The main loop of each floor is going from room to room in increasingly surreal maps from motel rooms,castles, graveyards and amalgamations of all 3 all the while beasts of all kinds are sent to stop you. Some levels require you to rescue Innocents with enemies spawning after each is rescued. When the last innocent is rescued it’s time for a mad dash back to the elevator as the level. Sometimes levels will have doors with a colored aura matching the various color coded hearts in the level. These hearts act as keycards in Doom or other retro shooters allowing you access through their matching colored door

In Max Payne you’re primarily fighting humans armed with guns whereas all but two of El Paso’s enemies are melee. When the ranged enemies do begin appearing the dive’s usefulness was only slightly increased but still more of a trap than boon. Many times I felt like the game did not use the full breadth of its mechanics or at least not in a way that felt satisfying. What it ends up boiling down to is that there’s very few Extrinsic motivations to do cool bullet time dives which leaves the only motivation to utilize those mechanics to be intrinsic ones of wanting to look like a cool action hero. Yet in attempting to do so you will often take far more damage and be less effective in combat than if you didn’t dive at all.

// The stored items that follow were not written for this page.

(** * Array: a ctypes wrapper around a C dynamic array

    Shallow embedding of [src/Array.py].  The Python class [Array] forwards
    every operation to a C shared library loaded with [CDLL]; only the
    wrapper is in the repository, so the wrapper is embedded from its source
    and the C functions it calls are modelled from the specification of the
    storage engine (module [lib]).

    Python integers are [Z], Python floats are IEEE binary64 numbers
    ([PrimFloat.float]).  The conversions ctypes performs on the arguments
    of a foreign call ([argtypes]) are written out in module [ctypes]. *)

From Stdlib Require Import ZArith List Bool String Lia Floats.
Import ListNotations.
Open Scope Z_scope.

(** ** Python values and exceptions *)

(** The values the wrapper's signatures admit: [Union[int, float]]. *)
Inductive pyval : Type :=
| PyInt (z : Z)
| PyFloat (f : float).

(** The exception classes the wrapper and ctypes raise; messages are left
    out. *)
Inductive exn : Type :=
| TypeError
| IndexError
| ValueError
| OverflowError
| AttributeError
| ArgumentError.

(** Outcome of a call: a returned value, a raised exception, or
    [Unspecified] when a C function is called outside the contract the
    specification gives it. *)
Inductive outcome (A : Type) : Type :=
| Ok (a : A)
| Raise (e : exn)
| Unspecified.

Arguments Ok {A} a.
Arguments Raise {A} e.
Arguments Unspecified {A}.

(** Exact value of a finite binary64 number as [m * 2^e], compared with an
    integer the way Python compares [float] with [int] (no rounding). *)
Definition float_cmp_int (f : float) (z : Z) : option comparison :=
  match Prim2SF f with
  | S754_zero _ => Some (0 ?= z)
  | S754_infinity false => Some Gt
  | S754_infinity true => Some Lt
  | S754_nan => None
  | S754_finite s m e =>
      let n := if s then Z.neg m else Z.pos m in
      if 0 <=? e then Some (n * 2 ^ e ?= z)
      else Some (n ?= z * 2 ^ (- e))
  end.

(** Python's [x > n] for a value [x] and an integer literal [n]. *)
Definition py_gt_int (x : pyval) (n : Z) : bool :=
  match x with
  | PyInt z => n <? z
  | PyFloat f =>
      match float_cmp_int f n with
      | Some Gt => true
      | _ => false
      end
  end.

(** Python's [x != y] on numbers. *)
Definition py_ne (x y : pyval) : bool :=
  match x, y with
  | PyInt a, PyInt b => negb (a =? b)
  | PyFloat a, PyFloat b => negb (PrimFloat.eqb a b)
  | PyFloat a, PyInt b
  | PyInt b, PyFloat a =>
      match float_cmp_int a b with
      | Some Eq => false
      | _ => true
      end
  end.

(** ** ctypes argument conversion *)

Module ctypes.

(** Two's complement reading of the low [w] bits of [z]: ctypes converts
    integers with a mask and does no overflow checking. *)
Definition wrap (w : Z) (z : Z) : Z :=
  (z + 2 ^ (w - 1)) mod 2 ^ w - 2 ^ (w - 1).

(** [c_int]: 32 bits. *)
Definition c_int (z : Z) : Z := wrap 32 z.

(** [c_long]: 64 bits (LP64, the platform of the library path). *)
Definition c_long (v : pyval) : outcome Z :=
  match v with
  | PyInt z => Ok (wrap 64 z)
  | PyFloat _ => Raise ArgumentError
  end.

(** Nearest binary64 number to an integer, ties to even. *)
Definition double_of_Z (z : Z) : float :=
  SF2Prim (binary_normalize prec emax z 0 false).

(** [c_double]: a float is passed as it is, an integer is converted and
    rejected when it is too large for a double. *)
Definition c_double (v : pyval) : outcome float :=
  match v with
  | PyFloat f => Ok f
  | PyInt z =>
      let f := double_of_Z z in
      if PrimFloat.is_infinity f then Raise ArgumentError else Ok f
  end.

End ctypes.

(** ** The C structures *)

(** [Element]: a kind tag ([et_long] = 0, [et_dbl] = 1) and its payload. *)
Inductive Element : Type :=
| et_long (z : Z)
| et_dbl (f : float).

(** [CArray]: the occupied slots [0, used) of the buffer, in order.  The
    allocated capacity [size] is not observable through any function the
    wrapper calls and is left out. *)
Definition CArray : Type := list Element.

Record LongPopResult : Type := mkLongPopResult
  { l_resultCode : Z; l_result : Z }.

Record DoublePopResult : Type := mkDoublePopResult
  { d_resultCode : Z; d_result : float }.

(** ** The C library

    The shared object behind [lib = CDLL(...)] is not part of the
    repository.  Each function the wrapper calls is modelled from the
    specification of the storage engine.  A result of [None] marks a call the
    specification gives no meaning to. *)

Module lib.

(** Modelled from the spec: the payload of an element read as the Long
    kind; an element is never read as the wrong kind. *)
Definition long_of (e : Element) : option Z :=
  match e with et_long z => Some z | et_dbl _ => None end.

(** Modelled from the spec: the payload of an element read as the Double
    kind. *)
Definition dbl_of (e : Element) : option float :=
  match e with et_dbl f => Some f | et_long _ => None end.

(** Modelled from the spec: [checkIndex] of the Bounds and Range Validator,
    which is missing with the C library.  It fails on an empty container
    and when [pos] is outside [-length, length); a negative [pos] is
    normalized to [length + pos]. *)
Definition checkIndex (a : CArray) (pos : Z) : option nat :=
  let n := Z.of_nat (List.length a) in
  if n =? 0 then None
  else if (pos <? - n) || (n <=? pos) then None
  else Some (Z.to_nat (if pos <? 0 then n + pos else pos)).

(** Modelled from the spec: [rawGet] of the Storage Engine, missing with
    the C library: unchecked access to an occupied slot. *)
Definition rawGet (a : CArray) (i : nat) : option Element := nth_error a i.

(** Modelled from the spec: [rawSet] of the Storage Engine, missing with
    the C library: overwrites one occupied slot in place. *)
Definition rawSet (a : CArray) (i : nat) (e : Element) : CArray :=
  firstn i a ++ e :: skipn (S i) a.

(** Modelled from the spec: [create], the missing C function [initArray];
    the new container has length 0. *)
Definition initArray (requestedCapacity : Z) : CArray := [].

(** Modelled from the spec: [length], the missing C function
    [getArrayLength]: the count of occupied slots. *)
Definition getArrayLength (a : CArray) : Z := Z.of_nat (List.length a).
Lemma main_format_article_complete (w : World) (a : json) (b : string) :
  main_block_of w a b -> Main.format_article w a = Ok b.
Proof.
  intros (d & sd & name & author & title & description & url & content
          & -> & Hs & Hn & Ha & Ht & Hd & Hu & Hc & ->).
  unfold Main.format_article, getitem. rewrite Hs. cbn [rbind].
  rewrite Hn, Ha, Ht, Hd, Hu, Hc. reflexivity.
Qed.

(** X1.  On a 200 answer whose body holds [status], [totalResults] and a
    list of complete articles, [get_news] returns one block per article, in
    the order of the articles, each the template filled with the fields of
    its article. *)
Theorem get_news_formats_complete_articles (w : World) (history : list event)
    (topic : json) (response : Response) (fields : list (string * json))
    (articles : list json) :
  requests_get w history (Main.news_url w topic) = Ok response ->
  status_code response = 200 ->
  response_json response = Ok (JDict fields) ->
  dict_lookup "status" fields <> None ->
  dict_lookup "totalResults" fields <> None ->
  dict_lookup "articles" fields = Some (JList articles) ->
  Forall (complete w) articles ->
  exists blocks,
    snd (Main.get_news w history topic) = Ok blocks
    /\ List.length blocks = List.length articles
    /\ Forall2 (main_block_of w) articles blocks.
Proof.
  intros Hget Hcode Hjson Hst Htot Harts Hall.
  unfold Main.get_news. cbn [snd]. rewrite Hget. cbn [rbind]. rewrite Hcode.
  cbn [Z.eqb Pos.eqb]. unfold Main.parse_news. rewrite Hjson. cbn [rbind].
  unfold getitem at 1 2 3.
  destruct (dict_lookup "status" fields); [| now contradiction Hst].
  destruct (dict_lookup "totalResults" fields); [| now contradiction Htot].
  rewrite Harts. cbn [rbind iter].
  destruct (rmap_total (Main.format_article w) articles) as [blocks E].
  - intros x Hin. rewrite Forall_forall in Hall.
    destruct (Hall x Hin) as [b Hb]. exists b. now apply main_format_article_complete.
  - rewrite E. exists blocks. split; [reflexivity |].
    split; [now apply rmap_length in E |].
    apply rmap_Forall2 in E. clear - E Hall.
    induction E as [| a b articles blocks Hab _ IH]; constructor.
    + inversion Hall as [| ? ? [b' Hb'] _]; subst.
      rewrite (main_format_article_complete w a b' Hb') in Hab.
      now injection Hab as <-.
    + apply IH. now inversion Hall.
Qed.
(** * MPEG transport stream demultiplexer (modules/demux/ts.c)

    A shallow embedding of the transport-stream demultiplexer and the
    properties its specification states about it.  Integers of the C
    source are [Z]; bytes are [Z] in [0, 256); the byte stream is a zipper
    (bytes already consumed, bytes still to come), so that the read
    position is always a position of the stream. *)

From Stdlib Require Import String Ascii.
From Stdlib Require Import ZArith List Bool Lia.
Import ListNotations.
Open Scope Z_scope.

(** ** C arithmetic *)

(** Two's complement reduction of a mathematical integer to [w] bits. *)
Definition wrap_signed (w : Z) (x : Z) : Z :=
  let m := 2 ^ w in
  let r := x mod m in
  if r <? 2 ^ (w - 1) then r else r - m.

Definition int32 (x : Z) : Z := wrap_signed 32 x.
Definition int64 (x : Z) : Z := wrap_signed 64 x.
Definition int16 (x : Z) : Z := wrap_signed 16 x.
Definition uint32 (x : Z) : Z := x mod 2 ^ 32.
Definition size_t (x : Z) : Z := x mod 2 ^ 64.

(** C division truncates toward zero. *)
Definition cdiv (a b : Z) : Z := Z.quot a b.
Definition cmod (a b : Z) : Z := Z.rem a b.

Definition VLC_SUCCESS : Z := 0.
Definition VLC_EGENERIC : Z := -1.
Definition VLC_ENOMEM : Z := -2.

(** [p[i]] for a byte buffer; a read outside the buffer yields 0. *)
Definition byte_at (p : list Z) (i : Z) : Z :=
  if i <? 0 then 0 else nth (Z.to_nat i) p 0.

The first major boss fight while challenging further added to this feeling and really is just unsatisfying from a mechanical standpoint. It’s for starters another melee enemy, and very fast. There’s never a need to dive and when I attempted to in order to try and avoid his dash and still output damage I put myself in a worse position than just activating bullet time and unloading all my ammunition.

The game is also unfortunately a little buggy. The number of times I’ve clipped through geometry and gotten stuck or fell through the earth after a dive is staggering. Multiple times after reloading a checkpoint I was unable to fire my weapons or reload and the only fix was completely restarting the application. In the penultimate level  I fired a grenade from the grenade launcher and the game began to stutter till I restarted

Yet at times sandwiched between repetitive levels with uninteresting combat encounters there would be a level where everything would come together. Where the full breadth of the combat mechanics are utilized and The map, and music and combat all begin to work in tandem and it would get me into that same rhythmic trance that Hotline Miami did a decade ago, but those moments were few and far between. 

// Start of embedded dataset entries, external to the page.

Definition set_Decision_ScheduleActivityTaskDecisionAttributes (v : option ScheduleActivityTaskDecisionAttributes) (r : Decision) : Decision :=
  MkDecision (Decision_DecisionType r) v (Decision_StartTimerDecisionAttributes r)
    (Decision_CompleteWorkflowExecutionDecisionAttributes r)
    (Decision_FailWorkflowExecutionDecisionAttributes r)
    (Decision_RequestCancelActivityTaskDecisionAttributes r) (Decision_CancelTimerDecisionAttributes r)
    (Decision_CancelWorkflowExecutionDecisionAttributes r)
    (Decision_RequestCancelExternalWorkflowExecutionDecisionAttributes r)
    (Decision_RecordMarkerDecisionAttributes r)
    (Decision_ContinueAsNewWorkflowExecutionDecisionAttributes r)
    (Decision_StartChildWorkflowExecutionDecisionAttributes r)
    (Decision_SignalExternalWorkflowExecutionDecisionAttributes r)
    (Decision_UpsertWorkflowSearchAttributesDecisionAttributes r).

Definition set_Decision_StartTimerDecisionAttributes (v : option StartTimerDecisionAttributes) (r : Decision) : Decision :=
  MkDecision (Decision_DecisionType r) (Decision_ScheduleActivityTaskDecisionAttributes r) v
    (Decision_CompleteWorkflowExecutionDecisionAttributes r)
    (Decision_FailWorkflowExecutionDecisionAttributes r)
    (Decision_RequestCancelActivityTaskDecisionAttributes r) (Decision_CancelTimerDecisionAttributes r)
    (Decision_CancelWorkflowExecutionDecisionAttributes r)
    (Decision_RequestCancelExternalWorkflowExecutionDecisionAttributes r)
    (Decision_RecordMarkerDecisionAttributes r)
    (Decision_ContinueAsNewWorkflowExecutionDecisionAttributes r)
    (Decision_StartChildWorkflowExecutionDecisionAttributes r)
    (Decision_SignalExternalWorkflowExecutionDecisionAttributes r)
    (Decision_UpsertWorkflowSearchAttributesDecisionAttributes r).

Definition set_Decision_CompleteWorkflowExecutionDecisionAttributes (v : option CompleteWorkflowExecutionDecisionAttributes) (r : Decision) : Decision :=
  MkDecision (Decision_DecisionType r) (Decision_ScheduleActivityTaskDecisionAttributes r)
    (Decision_StartTimerDecisionAttributes r) v (Decision_FailWorkflowExecutionDecisionAttributes r)
    (Decision_RequestCancelActivityTaskDecisionAttributes r) (Decision_CancelTimerDecisionAttributes r)
    (Decision_CancelWorkflowExecutionDecisionAttributes r)
    (Decision_RequestCancelExternalWorkflowExecutionDecisionAttributes r)
    (Decision_RecordMarkerDecisionAttributes r)
    (Decision_ContinueAsNewWorkflowExecutionDecisionAttributes r)
    (Decision_StartChildWorkflowExecutionDecisionAttributes r)
    (Decision_SignalExternalWorkflowExecutionDecisionAttributes r)
    (Decision_UpsertWorkflowSearchAttributesDecisionAttributes r).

Despite these issues El Paso, Elsewhere kept my interest for the entirety of the game and during those moments where the gameplay was flat and the often repetitive levels dragged down my enjoyment the game’s strong narrative was what kept pushing me to finish each level. It’s a story of love, of an abusive relationship and it’s all handled quite well in no small part due to the writing and voice acting for our two main characters. 

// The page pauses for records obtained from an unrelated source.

(* ===== verification/DecisionsDrain.v ===== *)
(** * Draining the decisions of a decision task

    [getDecisions] walks the linked list while the body of its loop takes
    elements out of it.  It is shown to compute the decisions of the live
    machines in list order and to mark each of them as sent, which is what
    [pending] and [drain] describe without the loop. *)

From stdpp Require Import base list gmap strings relations.
From S2P Require Import Prelude.
From S2P Require Import Shared.
From S2P Require Import DecisionStateMachine.
From S2P Require Import DecisionEdges.
From S2P Require Import DecisionsHelper.
From S2P Require Import DecisionsInvariant.

Section drain.
Context {D : Type}.
Implicit Types (p q : ptr) (m : machine D) (h : decisionsHelper D) (l : list ptr).

(** ** The reference description *)

Definition moved (s : decisionState) m : machine D :=
  set_state s (m_history m ++ [eventDecisionSent] ++ [decisionState_String s]) m.

(** A machine after its decision, if it has one, was sent. *)
Definition after_sent m : machine D :=
  match class_of (m_kind m), m_state m with
  | (Marker | Upsert), decisionStateCreated => moved decisionStateCompleted m
  | _, decisionStateCreated => moved decisionStateDecisionSent m
  | (Activity | Timer), decisionStateCanceledAfterInitiated
  | ChildWorkflow, decisionStateCanceledAfterStarted =>
      moved decisionStateCancellationDecisionSent m
  | _, _ => m
  end.

(** Writing a machine back, and forgetting it once it is completed. *)
Definition settle p m' h : decisionsHelper D :=
  if decide (m_state m' = decisionStateCompleted) then forget (m_id m') (put p m' h)
  else put p m' h.

Definition drain1 h p : decisionsHelper D :=
  match heap h !! p with Some m => settle p (after_sent m) h | None => h end.
Definition drain l h : decisionsHelper D := foldl drain1 h l.

Definition pending_at h p : option Decision := heap h !! p ≫= getDecision_of.
Definition pending l h : list Decision := omap (pending_at h) l.

Lemma pending_ext l h h' :
  (∀ q, q ∈ l → heap h' !! q = heap h !! q) → pending l h' = pending l h.
Proof.
  unfold pending, pending_at. induction l as [|q l IH]; intros Hq; [done|]. csimpl.
  rewrite Hq by set_solver. rewrite IH by set_solver. done.
Qed.

(** ** One machine *)

Lemma after_sent_id m : m_id (after_sent m) = m_id m.
Proof. unfold after_sent. by destruct (class_of _), (m_state m). Qed.

Lemma after_sent_kind m : m_kind (after_sent m) = m_kind m.
Proof. unfold after_sent. by destruct (class_of _), (m_state m). Qed.

Lemma after_sent_data m : m_data (after_sent m) = m_data m.
Proof. unfold after_sent. by destruct (class_of _), (m_state m). Qed.

(** Once sent, a machine has nothing to send. *)
Lemma after_sent_nothing m : getDecision_of (after_sent m) = None.
Proof. destruct m as [id st hist data k]. by destruct k, st. Qed.

Lemma after_sent_nothing_id m : getDecision_of m = None → after_sent m = m.
Proof. destruct m as [id st hist data k]. by destruct k, st. Qed.

Lemma after_sent_effect m :
  m_state (after_sent m) = m_state m ∨
  edge (class_of (m_kind m)) (m_state m) (m_state (after_sent m)).
Proof.
  destruct m as [id st hist data k].
  destruct k, st; simpl; first [by left | right; by auto 7 with edges].
Qed.

Lemma handleDecisionSent_run p m h :
  heap h !! p = Some m → m_state m ≠ decisionStateCompleted →
  handleDecisionSent p h = (Ret tt, settle p (after_sent m) h).
Proof.
  intros Hm Hs. unfold settle.
  assert (h = put p m h) as Hput.
  { unfold put, set_heap. rewrite insert_id by done. by destruct h. }
  destruct m as [id st hist data k].
  destruct k, st; try done; unfold_methods; unfold moveState; run; repeat method_step;
    first [done | f_equal; exact Hput].
Qed.

(** ** The walk over the list *)

Lemma list_Next_mid l1 p l2 : p ∉ l1 → list_Next p (l1 ++ p :: l2) = head l2.
Proof.
  induction l1 as [|q l1 IH]; simpl; intros Hp; [by rewrite decide_True|].
  rewrite decide_False by set_solver. apply IH. set_solver.
Qed.

(** Settling a listed machine keeps the invariant, the other machines and the
    rest of the list. *)
Lemma settle_sent p m h l1 l2 :
  wf h → heap h !! p = Some m → orderedDecisions h = l1 ++ p :: l2 →
  let h' := settle p (after_sent m) h in
  wf h' ∧ heap h' = <[p := after_sent m]> (heap h) ∧
  orderedDecisions h' =
    l1 ++ (if decide (m_state (after_sent m) = decisionStateCompleted) then [] else [p]) ++ l2 ∧
  (m_state (after_sent m) = decisionStateCompleted → decisions h' !! m_id m = None).
Proof.
  intros Hwf Hm Hl h'. subst h'.
  destruct (wf_listed _ Hwf p) as (m0 & Hm0 & Hd & Hst); [rewrite Hl; set_solver|].
  replace m0 with m in * by congruence. clear Hm0.
  pose proof (wf_nodup _ Hwf) as Hnd. rewrite Hl in Hnd.
  assert (wf (settle p (after_sent m) h)) as Hwf'.
  { eapply (wf_effect p h); [done|]. unfold settle. rewrite after_sent_id.
    destruct (after_sent_effect m) as [Hs|He].
    - rewrite decide_False by congruence.
      eapply (effect_stay p h m); auto using after_sent_id; rewrite ?after_sent_kind; try done.
      unfold after_sent. by destruct (class_of _), (m_state m).
    - assert (m_data (after_sent m) = m_data m) as Hda
        by (unfold after_sent; by destruct (class_of _), (m_state m)).
      case_decide; [eapply (effect_complete p h m)|eapply (effect_move p h m)];
        rewrite ?after_sent_id, ?after_sent_kind; done. }
  split; [done|]. unfold settle in *. rewrite after_sent_id in *. case_decide as Hc.
  - unfold forget in *. simpl in *. rewrite Hd in *. simpl. rewrite Hl, Remove_mid by done.
    split_and!; [done..|intros _; apply lookup_delete_eq].
  - simpl. rewrite Hl. split_and!; [done..|congruence].
Qed.

(** What the loop does after [handleDecisionSent] changes nothing more. *)
Lemma cleanup_noop p m' h :
  wf h → heap h !! p = Some m' → m_state m' = decisionStateCompleted →
  p ∉ orderedDecisions h → decisions h !! m_id m' = None →
  set_lists (list_Remove p (orderedDecisions h)) (delete (m_id m') (decisions h)) h = h.
Proof.
  intros Hwf Hm Hs Hp Hd. rewrite Remove_notin, delete_id by done. by destruct h.
Qed.

(** One iteration on a listed machine. *)
Lemma getDecisions_loop_step fuel p acc h l1 l2 :
  wf h → orderedDecisions h = l1 ++ p :: l2 →
  getDecisions_loop (S fuel) true (Some p) acc h =
    getDecisions_loop fuel true (head l2) (acc ++ pending [p] h) (drain1 h p).
Proof.
  intros Hwf Hl. destruct (wf_listed _ Hwf p) as (m & Hm & Hd & Hst); [rewrite Hl; set_solver|].
  pose proof (wf_nodup _ Hwf) as Hnd. rewrite Hl in Hnd.
  assert (p ∉ l1 ++ l2) as Hp.
  { apply NoDup_app in Hnd as (_ & Hdis & [Hp _]%NoDup_cons). set_solver. }
  cbn [getDecisions_loop]. run. rewrite (load_run _ _ _ Hm).
  rewrite (handleDecisionSent_run _ _ _ Hm Hst).
  destruct (settle_sent p m h l1 l2 Hwf Hm Hl) as (Hwf' & Hheap & Hord & Hdec).
  assert (heap (settle p (after_sent m) h) !! p = Some (after_sent m)) as Hm'
    by (rewrite Hheap; apply lookup_insert_eq).
  rewrite (load_run _ _ _ Hm'). unfold pending, pending_at, drain1. simpl. rewrite Hm. simpl.
  rewrite Hl, list_Next_mid by set_solver.
  assert (∀ acc' : list Decision, acc' ++ [] = acc') as Happ by (intros; apply app_nil_r).
  destruct (decide (m_state (after_sent m) = decisionStateCompleted)) as [Hc|Hc]; run.
  - rewrite (cleanup_noop p (after_sent m)); try done.
    + by destruct (getDecision_of m); rewrite ?Happ.
    + rewrite Hord. set_solver.
    + rewrite after_sent_id. auto.
  - by destruct (getDecision_of m); rewrite ?Happ.
Qed.

Lemma drain1_ordered h p l1 l2 :
  wf h → orderedDecisions h = l1 ++ p :: l2 →
  wf (drain1 h p) ∧ (∀ q, q ≠ p → heap (drain1 h p) !! q = heap h !! q) ∧
  ∃ l1', l1' ⊆ l1 ++ [p] ∧ orderedDecisions (drain1 h p) = l1' ++ l2.
Proof.
  intros Hwf Hl. destruct (wf_listed _ Hwf p) as (m & Hm & Hd & Hst); [rewrite Hl; set_solver|].
  destruct (settle_sent p m h l1 l2 Hwf Hm Hl) as (Hwf' & Hheap & Hord & Hdec).
  unfold drain1. rewrite Hm. split_and!; [done| |].
  - intros q Hq. rewrite Hheap. by rewrite lookup_insert_ne.
  - rewrite Hord, app_assoc. eexists. split; [|done]. case_decide; set_solver.
Qed.

Lemma getDecisions_loop_run l l1 fuel acc h :
  wf h → orderedDecisions h = l1 ++ l → length l ≤ fuel →
  getDecisions_loop fuel true (head l) acc h = (Ret (acc ++ pending l h), drain l h).
Proof.
  revert l1 fuel acc h. induction l as [|p l IH]; intros l1 fuel acc h Hwf Hl Hf.
  { destruct fuel; simpl; run; by rewrite app_nil_r. }
  destruct fuel as [|fuel]; simpl in Hf; [lia|].
  pose proof (wf_nodup _ Hwf) as Hnd. rewrite Hl in Hnd.
  apply NoDup_app in Hnd as (_ & _ & [Hpl _]%NoDup_cons).
  destruct (drain1_ordered h p l1 l Hwf Hl) as (Hwf' & Hheap & l1' & _ & Hord).
  simpl head. rewrite (getDecisions_loop_step _ _ _ _ _ _ Hwf Hl).
  rewrite (IH l1' fuel); [|done..|lia]. f_equal. f_equal. rewrite <- app_assoc. f_equal.
  unfold pending. change (p :: l) with ([p] ++ l). rewrite omap_app. f_equal.
  apply pending_ext. intros q Hq. apply Hheap. set_solver.
Qed.

(** [getDecisions(true)] computes the reference description. *)
Lemma getDecisions_run h :
  wf h → getDecisions true h = (Ret (pending (orderedDecisions h) h), drain (orderedDecisions h) h).
Proof.
  intros Hwf. unfold getDecisions. run.
  by rewrite (getDecisions_loop_run (orderedDecisions h) []).
Qed.

End drain.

The relationship between James and Draculae is revealed slowly throughout the game both through James’ monologues between floors and audio logs you can encounter in the levels themselves. The voice acting for both our intrepid vampire hunter James and antagonist vampire Draculae are fantastic when the two finally share the screen in the present narrative, their interactions together are gripping and made all the more compelling by what gets built up in the scenes prior. There were moments in the pairs’ exchanges that floored me with how painfully familiar they were. 

Final Verdict

El Paso, Elsewhere is a game that will stick with me for a while. Its well developed story and engaging characters managed to overshadow its gameplay shortcomings. However, the repetitive level design, mediocre encounters, and a dragging pace in the latter half. While I do recommend this game it’s not as wholehearted as I would have liked. Yet if you can brush aside these issues there’s a truly engrossing experience waiting for you.